── INFORMATION PROVIDED

(** ** Signatures and finality *)

(** The checks of [add_block_signature] against the current committee. *)
Definition check_signer (c : ValidatorCommittee) (h : BlockHeader) (sig : ValidatorSignature)
  : result GratiaError unit :=
  if negb (Committee.is_committee_member c (validator sig)) then
    Err (BlockValidationFailed ("Signer " +:+ hex_encode (validator sig) +:+ " is not a committee member"))
  else
    match Committee.get_signing_pubkey c (validator sig) with
    | Some pubkey => Production.verify_block_signature h sig pubkey
    | None =>
        if decide (real_members c > 1) then
          Err (BlockValidationFailed
            ("Rejecting unverified signature from validator " +:+ hex_encode (validator sig)
               +:+ ": no signing pubkey (multi-node mode, " +:+ pretty (real_members c)
               +:+ " real members)"))
        else Ok tt
    end.

Definition add_block_signature (e : engine) (sig : ValidatorSignature)
  : engine * result GratiaError bool :=
  let? pending := ok_or (pending_block e) (BlockValidationFailed "No pending block to sign") at e in
  let? _o := match current_committee e with
            | Some c => check_signer c (bl_header (pb_block pending)) sig
            | None => Ok tt
            end at e in
  let '(pending, r) := Production.add_signature pending sig in
  let e := set_pending e (Some pending) in
  let? _o := r at e in
  (e, Ok (Production.is_finalized pending)).

(** [push] and the [drain] that keeps the last [MAX_RECENT_BLOCKS] hashes. *)
Definition push_recent (l : list Hash) (hash : Hash) : list Hash :=
  let l := l ++ [hash] in
  if decide (MAX_RECENT_BLOCKS < length l)%nat then drop (length l - MAX_RECENT_BLOCKS) l else l.

Definition finalize_pending_block_inner (e : engine) (force : bool)
  : engine * result GratiaError Block :=
  match pending_block e with
  | None => (e, Err (BlockValidationFailed "No pending block to finalize"))
  | Some pending =>
      let e := set_pending e None in
      let? block := (if force then Production.force_finalize pending
                     else Production.finalize pending) at e in
      let? hash := header_hash (bl_header block) at e in
      let e := set_chain e (height (bl_header block)) hash (Some (bh_timestamp (bl_header block)))
                 (push_recent (recent_block_hashes e) hash) in
      (set_state e Active, Ok block)
  end.

Definition finalize_pending_block (e : engine) : engine * result GratiaError Block :=
  finalize_pending_block_inner e false.

Definition force_finalize_pending_block (e : engine) : engine * result GratiaError Block :=
  match current_committee e with
  | Some c =>
      if decide (real_members c > 1) then
        (e, Err (BlockValidationFailed
               ("force_finalize blocked: " +:+ pretty (real_members c)
                  +:+ " real committee members (only allowed in solo/bootstrap mode)")))
      else finalize_pending_block_inner e true
  | None => finalize_pending_block_inner e true
  end.

Definition sign_block_as_validator (e : engine) (h : BlockHeader) (key : SigningKey)
  : result GratiaError ValidatorSignature :=
  if negb (is_committee_member e) then
    Err (BlockValidationFailed "This node is not a committee member")
  else Production.sign_block h (ce_node_id e) key.

(** ** Incoming blocks *)

(** The producer checks: a fast-forward needs a member with a signing key. *)
Definition check_producer (c : ValidatorCommittee) (b : Block) (fast_forward : bool)
  : result GratiaError unit :=
  let p := producer (bl_header b) in
  if fast_forward then
    if existsb (fun m => bool_decide (node_id m = p) && bool_decide (signing_pubkey m <> []))
         (members c) then Ok tt
    else Err (BlockValidationFailed "fast-forward block producer is not a committee member")
  else
    if existsb (fun m => bool_decide (node_id m = p)) (members c) then Ok tt
    else Err (BlockValidationFailed "block producer is not a committee member").
Notation "'let*' x := m 'in' k" := (ebind m (fun x => k))
  (at level 10, x pattern, m at level 100, k at level 200) : gratia_scope.

Definition as_i32 (v : Value) : exc Z :=
  match v with I32 x => Ret x | _ => Throw (TypeMismatch "i32" (type_name v)) end.
Definition as_i64 (v : Value) : exc Z :=
  match v with I64 x => Ret x | _ => Throw (TypeMismatch "i64" (type_name v)) end.
Definition as_f32 (v : Value) : exc Z :=
  match v with F32 x => Ret x | _ => Throw (TypeMismatch "f32" (type_name v)) end.
Definition as_f64 (v : Value) : exc Z :=
  match v with F64 x => Ret x | _ => Throw (TypeMismatch "f64" (type_name v)) end.

(** One byte as [{:02X}]. *)
Definition hex_digit (d : Z) : string :=
  nth (Z.to_nat d) ["0";"1";"2";"3";"4";"5";"6";"7";"8";"9";"A";"B";"C";"D";"E";"F"] "?".
Definition hex2 (b : Z) : string := hex_digit (b / 16) +:+ hex_digit (b mod 16).

Definition valtype_from_byte (b : Z) : exc ValType :=
  if b =? 0x7F then Ret TI32
  else if b =? 0x7E then Ret TI64
  else if b =? 0x7D then Ret TF32
  else if b =? 0x7C then Ret TF64
  else Throw (InvalidBytecode ("unknown value type: 0x" +:+ hex2 b)).

(** ** The module *)

Record FuncType := mkFuncType { params : list ValType; results : list ValType }.
Record Import := mkImport { imp_module : string; imp_name : string; imp_type_idx : Z }.
Record WasmFunction := mkWasmFunction { fn_type_idx : Z; fn_locals : list ValType; fn_code : bytes }.
Record WasmGlobal := mkWasmGlobal { g_valtype : ValType; g_mutable : bool; init_value : Value }.
Inductive ExportKind := EFunction | EMemory | EGlobal.

#[export] Instance ExportKind_eq_dec : EqDecision ExportKind.
Proof. solve_decision. Defined.

Record WasmExport := mkWasmExport { exp_name : string; exp_kind : ExportKind; exp_index : Z }.
Record DataSegment := mkDataSegment { seg_offset : Z; seg_data : bytes }.

Record WasmModule := mkWasmModule {
  types : list FuncType;
  imports : list Import;
  functions : list WasmFunction;
  globals : list WasmGlobal;
  exports : list WasmExport;
  import_func_count : Z;
  memory_min_pages : Z;
  data_segments : list DataSegment
}.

────

## PROBLEM TO SOLVE
Above are some records; copy exactly the lines from the one with "Definition hex2 (b" through the one with "Record FuncType := mkFuncType", both included, and no others.

## TASK ANSWER
Definition hex2 (b : Z) : string := hex_digit (b / 16) +:+ hex_digit (b mod 16).

Definition valtype_from_byte (b : Z) : exc ValType :=
  if b =? 0x7F then Ret TI32
  else if b =? 0x7E then Ret TI64
  else if b =? 0x7D then Ret TF32
  else if b =? 0x7C then Ret TF64
  else Throw (InvalidBytecode ("unknown value type: 0x" +:+ hex2 b)).

(** ** The module *)

Record FuncType := mkFuncType { params : list ValType; results : list ValType }.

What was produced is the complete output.